Por cierto, la película se estrenó
en la España de Franco, con el título de Ese
perro mundo, y quiero que reparen en ello. El añadido del demostrativo Ese no es casual, ni tan inocuo como
parece. Por el contrario, responde a una de las estrategias más sofisticadas e imperceptibles
de la censura cinematográfica. La misma que estaba en el origen de otros
añadidos que precisaban el lugar donde transcurría la acción. Un suponer: una
película que se llamase Corrupción
policial, aquí se estrenaba como Corrupción
policial en Nueva York. Así se precisaba que la corrupción no era genérica,
sino localizada en un punto externo a la España pacificada y honesta. Aquí no
pasaban esas cosas.
Del mismo modo, Mondo Cane, que podríamos traducir como Mundo Perro, o Mundo Cabrón, era un título extensible a todo el universo, incluida
la inmaculada España. Si le añadíamos Ese,
de una forma muy sutil estábamos dejando bien claro que no se trataba de Este, es decir, que había un mundo
exterior muy cabrón, y que aquí estábamos a salvo de ese desmadre; aquí estábamos
en un mundo tranquilo, ordenado, virtuoso y protegido del comunismo, gracias a
los desvelos de Francisco Franco, Caudillo de España por la Gracia de Dios.
Los censores franquistas hilaban
muy fino. Por ejemplo, la extraordinaria película de Billy Wilder Double Indemnity (Doble Indemnización),
se convertía aquí en Perdición. Un
título simplemente descriptivo del modo en que una genial (y sorprendentemente
guapa) Barbara Stanwick engañaba a un oscuro corredor de seguros para
convertirlo en cómplice del asesinato de su marido y repartirse con él esa doble
indemnización, se convertía por obra y gracia de la censura en un aviso al
espectador de que esa señora era muy mala y le podía llevar a la perdición. El
título original enunciativo adquiría aquí una valoración moral.
Cosas como estas se cuentan en el
libro La censura cinematográfica en
España (Alberto Gil-2009, Ediciones B). Es muy curioso, pero no pretendo
que se lo lean. Lo cito sólo para los que dicen que me invento las cosas. Si se
leyeran todos los libros que les cito, no les quedaría tiempo ni para dormir.
Les insisto, no obstante, en Tombuctú.
Si no lo han leído, no sé a qué esperan para bajar a una librería y comprárselo.
Que hay que apoyar al mundo editorial, hombre…
¿Lo que ponía en las pesetas no era "F.F. Caudillo de España por "una" gracia de Dios"?

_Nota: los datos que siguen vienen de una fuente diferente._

(** The step from [s] to [s'] made no upstream call and left the request
    counter alone. *)
Definition quiet (s s' : State) : Prop :=
  Calls s' = Calls s /\ requestCount s' = requestCount s.

(** The response carries the cross-origin headers. *)
Definition carriesCORS (w : Http.ResponseWriter) : Prop :=
  exists code hdr, Http.Wrote w = Some (code, hdr) /\ corsIn hdr.

(** A property of header maps that the writes of the handlers keep: setting
    the two headers of [http.Error] and of the JSON answers, and the copy
    loop. *)
Class HeaderInv (Q : MIMEHeader -> Prop) : Prop := {
  hinv_Set key value h :
    key = "Content-Type" \/ key = "X-Content-Type-Options" ->
    Q h -> Q (HeaderOps.Set_ key value h);
  hinv_copy entries h : Q h -> Q (copyHeaders entries h)
}.

(** * Properties *)

Local Open Scope list_scope.

(** ** The models of the library at work *)

Example Parse_tickers :
  Url.Parse "https://openapi.blofin.com/api/v1/market/tickers?instId=BTC-USDT"
  = Some (Url.mkURL "https" "" "openapi.blofin.com" "/api/v1/market/tickers"
                    false "instId=BTC-USDT" "" false).
Proof. reflexivity. Qed.

Example Parse_rejects :
  Url.Parse "https://openapi.blofin.com/api/%zz" = None /\
  Url.Parse ("https://openapi.blofin.com/api/" +:+ String (ascii_of_N 127) "") = None /\
  Url.Path <$> Url.Parse "https://openapi.blofin.com/api/a%2Fb#frag" = Some "/api/a/b"%string.
Proof. repeat split; reflexivity. Qed.

Example CanonicalMIMEHeaderKey_examples :
  Textproto.CanonicalMIMEHeaderKey "access-KEY" = "Access-Key"%string /\
  Textproto.CanonicalMIMEHeaderKey "te" = "Te"%string /\
  Textproto.CanonicalMIMEHeaderKey "x custom" = "x custom"%string.
Proof. repeat split; reflexivity. Qed.

Example isHopByHopHeader_examples :
  isHopByHopHeader "TE" = true /\ isHopByHopHeader "keep-alive" = true /\
  isHopByHopHeader "ACCESS-KEY" = false /\ isHopByHopHeader "Trailer" = false.
Proof. repeat split; reflexivity. Qed.

Example cleanPath_examples :
  PathPkg.cleanPath "/api/v1/../v2//x/" = "/api/v2/x/"%string /\
  PathPkg.cleanPath "/api" = "/api"%string /\
  PathPkg.cleanPath "//api/./a" = "/api/a"%string /\
  PathPkg.cleanPath "/../" = "/"%string /\
  PathPkg.cleanPath "x" = "/x"%string.
Proof. repeat split; reflexivity. Qed.

(** The scenario of the specification, through the optimized server: the
    call goes to the same path and query with the header ACCESS-KEY (under
    its canonical key), and the upstream's 200 and body come back. *)
Example scenario_tickers :
  let r := Sample.request "GET" "/api/v1/market/tickers" "instId=BTC-USDT"
             (<["Access-Key" := ["abc"]]> ∅) in
  let s' := Optimized.serve (Sample.up "") r Sample.start in
  map (fun cq => (Url.Path (Http.URL cq.2), Url.RawQuery (Http.URL cq.2),
                  HeaderOps.Get "ACCESS-KEY" (Http.Header cq.2))) (Calls s')
  = [("/api/v1/market/tickers", "instId=BTC-USDT", "abc")]%string /\
  Sample.statusOf s' = Some 200%Z /\
  Http.Written (W s') = "{}"%string /\
  requestCount s' = 1%Z.
Proof. vm_compute. repeat split. Qed.

(** ** Bytes and strings *)

Section StringFacts.
Import Strings Textproto.

Lemma append_nil_l s : EmptyString +:+ s = s.
Proof. reflexivity. Qed.

Lemma append_cons c s t : String c s +:+ t = String c (s +:+ t).
Proof. reflexivity. Qed.

Lemma toLowerByte_toUpperByte c : toLowerByte (toUpperByte c) = toLowerByte c.
Proof. destruct c as [[] [] [] [] [] [] [] []]; reflexivity. Qed.

Lemma toLowerByte_idem c : toLowerByte (toLowerByte c) = toLowerByte c.
Proof. destruct c as [[] [] [] [] [] [] [] []]; reflexivity. Qed.

Lemma toUpperByte_valid c :
  validHeaderFieldByte (toUpperByte c) = validHeaderFieldByte c.
Proof. destruct c as [[] [] [] [] [] [] [] []]; reflexivity. Qed.

Lemma toLowerByte_valid c :
  validHeaderFieldByte (toLowerByte c) = validHeaderFieldByte c.
Proof. destruct c as [[] [] [] [] [] [] [] []]; reflexivity. Qed.

Lemma ToLower_canonicalize upper s : ToLower (canonicalize upper s) = ToLower s.
Proof.
  revert upper; induction s as [|c s IH]; intros upper; simpl; [reflexivity|].
  rewrite IH. f_equal.
  destruct upper; [apply toLowerByte_toUpperByte | apply toLowerByte_idem].
Qed.

Lemma ToLower_Canonical s : ToLower (CanonicalMIMEHeaderKey s) = ToLower s.
Proof.
  unfold CanonicalMIMEHeaderKey.
  destruct (forallb _ s); [apply ToLower_canonicalize | reflexivity].
Qed.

ResponderEliminarPues no. Era "Caudillo de España por la Gracia de Dios". Y recuerda el chiste de la época: "Caudillo de España porque Dios es un gracioso". En aquellos tiempos éramos muy ingeniosos y decíamos también cosas como "Su Excremencia" y "El Jefe del Estado de calamidad en que vivimos". No había que decirlo muy alto, que te jugabas el bigote.